-------- EXERCISE INPUT

(** * Conversational chatbot: client state, manual memory editing and the
      memory subsystem

    The React front end (ChatContext, UserContext, UserProfile,
    MessageMetadata) is embedded function by function.  JavaScript strings
    are sequences of UTF-16 code units; reducers are pure functions on
    records; the async handlers are scripts whose effects (dispatches,
    backend calls, toasts) are explicit, so that the order of effects and
    the behaviour under a failing backend call can be stated. *)

From Stdlib Require Import List ZArith QArith NArith String Ascii Bool Lia.
From Stdlib Require Import Permutation Sorted.
Import ListNotations.

Set Implicit Arguments.

(** ** JavaScript strings *)

Module JS.

Definition code_unit := N.
Definition jsstring := list code_unit.

(** A string literal of the source, as code units. *)
Definition lit (s : string) : jsstring :=
  map N_of_ascii (list_ascii_of_string s).

Definition eqb (a b : jsstring) : bool :=
  if list_eq_dec N.eq_dec a b then true else false.

(** ECMAScript WhiteSpace and LineTerminator code points, the characters
    removed by [String.prototype.trim] and skipped by [parseInt]. *)
Definition is_whitespace (c : code_unit) : bool :=
  (N.eqb c 9 || N.eqb c 10 || N.eqb c 11 || N.eqb c 12 || N.eqb c 13
   || N.eqb c 32 || N.eqb c 160 || N.eqb c 5760
   || (N.leb 8192 c && N.leb c 8202)
   || N.eqb c 8232 || N.eqb c 8233 || N.eqb c 8239 || N.eqb c 8287
   || N.eqb c 12288 || N.eqb c 65279)%bool.
Arguments is_whitespace : simpl never.

Fixpoint trimStart (s : jsstring) : jsstring :=
  match s with
  | [] => []
  | c :: r => if is_whitespace c then trimStart r else s
  end.

Definition trimEnd (s : jsstring) : jsstring :=
  rev (trimStart (rev s)).

Definition trim (s : jsstring) : jsstring := trimEnd (trimStart s).

(** Truthiness of a string: the empty string is the only falsy one. *)
Definition truthy (s : jsstring) : bool :=
  match s with [] => false | _ :: _ => true end.

(** [Array.prototype.join]. *)
Fixpoint join (sep : jsstring) (l : list jsstring) : jsstring :=
  match l with
  | [] => []
  | [x] => x
  | x :: r => x ++ sep ++ join sep r
  end.

(** [Array.prototype.slice(-n)]: the last [n] elements. *)
Definition slice_last {A} (n : nat) (l : list A) : list A :=
  skipn (List.length l - n) l.

(** Numbers produced by [parseInt]: an integer or NaN. *)
Inductive number := NaN | Num (z : Z).

End JS.

Import JS.

(** ** ChatContext: state and reducer *)

Definition Emotions := list (jsstring * Q).

Record BotFields := {
  tone_used : option jsstring;
  emotion_detected : option Emotions;
  memory_recalled : list jsstring;
  tokens_used : Z;
  response_time : Q
}.

Record Message := {
  id : jsstring;
  message : jsstring;
  response : option jsstring;
  timestamp : jsstring;
  isUser : bool;
  bot : option BotFields
}.

Record Session := {
  session_id : jsstring;
  session_title : jsstring
}.

Record Analytics := {
  total_messages : Z;
  average_tokens_per_response : Q
}.

Record ChatState := {
  messages : list Message;
  sessions : list Session;
  currentSessionId : option jsstring;
  isLoading : bool;
  isTyping : bool;
  error : option jsstring;
  analytics : option Analytics
}.

Definition initialState : ChatState := {|
  messages := [];
  sessions := [];
  currentSessionId := None;
  isLoading := false;
  isTyping := false;
  error := None;
  analytics := None
|}.

Inductive ChatAction :=
| SET_LOADING (payload : bool)
| SET_TYPING (payload : bool)
| SET_ERROR (payload : option jsstring)
| ADD_MESSAGE (payload : Message)
| SET_MESSAGES (payload : list Message)
| SET_SESSIONS (payload : list Session)
| SET_CURRENT_SESSION (payload : option jsstring)
| ADD_SESSION (payload : Session)
| DELETE_SESSION (payload : jsstring)
| SET_ANALYTICS (payload : option Analytics)
| CLEAR_MESSAGES
| OTHER_ACTION (type : jsstring).

(** [state.currentSessionId === action.payload] for a string payload. *)
Definition is_current (cur : option jsstring) (payload : jsstring) : bool :=
  match cur with
  | Some c => JS.eqb c payload
  | None => false
  end.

----------------

* _WHAT THE TASK ASKS_
Each of the entries must be set down again exactly.

* _TASK ANSWER_
(** * Conversational chatbot: client state, manual memory editing and the
      memory subsystem

    The React front end (ChatContext, UserContext, UserProfile,
    MessageMetadata) is embedded function by function.  JavaScript strings
    are sequences of UTF-16 code units; reducers are pure functions on
    records; the async handlers are scripts whose effects (dispatches,
    backend calls, toasts) are explicit, so that the order of effects and
    the behaviour under a failing backend call can be stated. *)

From Stdlib Require Import List ZArith QArith NArith String Ascii Bool Lia.
From Stdlib Require Import Permutation Sorted.
Import ListNotations.

Set Implicit Arguments.

(** ** JavaScript strings *)

Module JS.

Definition code_unit := N.
Definition jsstring := list code_unit.

(** A string literal of the source, as code units. *)
Definition lit (s : string) : jsstring :=
  map N_of_ascii (list_ascii_of_string s).

Definition eqb (a b : jsstring) : bool :=
  if list_eq_dec N.eq_dec a b then true else false.

(** ECMAScript WhiteSpace and LineTerminator code points, the characters
    removed by [String.prototype.trim] and skipped by [parseInt]. *)
Definition is_whitespace (c : code_unit) : bool :=
  (N.eqb c 9 || N.eqb c 10 || N.eqb c 11 || N.eqb c 12 || N.eqb c 13
   || N.eqb c 32 || N.eqb c 160 || N.eqb c 5760
   || (N.leb 8192 c && N.leb c 8202)
   || N.eqb c 8232 || N.eqb c 8233 || N.eqb c 8239 || N.eqb c 8287
   || N.eqb c 12288 || N.eqb c 65279)%bool.
Arguments is_whitespace : simpl never.

Fixpoint trimStart (s : jsstring) : jsstring :=
  match s with
  | [] => []
  | c :: r => if is_whitespace c then trimStart r else s
  end.

Definition trimEnd (s : jsstring) : jsstring :=
  rev (trimStart (rev s)).

Definition trim (s : jsstring) : jsstring := trimEnd (trimStart s).

(** Truthiness of a string: the empty string is the only falsy one. *)
Definition truthy (s : jsstring) : bool :=
  match s with [] => false | _ :: _ => true end.

(** [Array.prototype.join]. *)
Fixpoint join (sep : jsstring) (l : list jsstring) : jsstring :=
  match l with
  | [] => []
  | [x] => x
  | x :: r => x ++ sep ++ join sep r
  end.

(** [Array.prototype.slice(-n)]: the last [n] elements. *)
Definition slice_last {A} (n : nat) (l : list A) : list A :=
  skipn (List.length l - n) l.

(** Numbers produced by [parseInt]: an integer or NaN. *)
Inductive number := NaN | Num (z : Z).

End JS.

Import JS.

(** ** ChatContext: state and reducer *)

Definition Emotions := list (jsstring * Q).

Record BotFields := {
  tone_used : option jsstring;
  emotion_detected : option Emotions;
  memory_recalled : list jsstring;
  tokens_used : Z;
  response_time : Q
}.

Record Message := {
  id : jsstring;
  message : jsstring;
  response : option jsstring;
  timestamp : jsstring;
  isUser : bool;
  bot : option BotFields
}.

Record Session := {
  session_id : jsstring;
  session_title : jsstring
}.

Record Analytics := {
  total_messages : Z;
  average_tokens_per_response : Q
}.

Record ChatState := {
  messages : list Message;
  sessions : list Session;
  currentSessionId : option jsstring;
  isLoading : bool;
  isTyping : bool;
  error : option jsstring;
  analytics : option Analytics
}.

Definition initialState : ChatState := {|
  messages := [];
  sessions := [];
  currentSessionId := None;
  isLoading := false;
  isTyping := false;
  error := None;
  analytics := None
|}.

Inductive ChatAction :=
| SET_LOADING (payload : bool)
| SET_TYPING (payload : bool)
| SET_ERROR (payload : option jsstring)
| ADD_MESSAGE (payload : Message)
| SET_MESSAGES (payload : list Message)
| SET_SESSIONS (payload : list Session)
| SET_CURRENT_SESSION (payload : option jsstring)
| ADD_SESSION (payload : Session)
| DELETE_SESSION (payload : jsstring)
| SET_ANALYTICS (payload : option Analytics)
| CLEAR_MESSAGES
| OTHER_ACTION (type : jsstring).

(** [state.currentSessionId === action.payload] for a string payload. *)
Definition is_current (cur : option jsstring) (payload : jsstring) : bool :=
  match cur with
  | Some c => JS.eqb c payload
  | None => false
  end.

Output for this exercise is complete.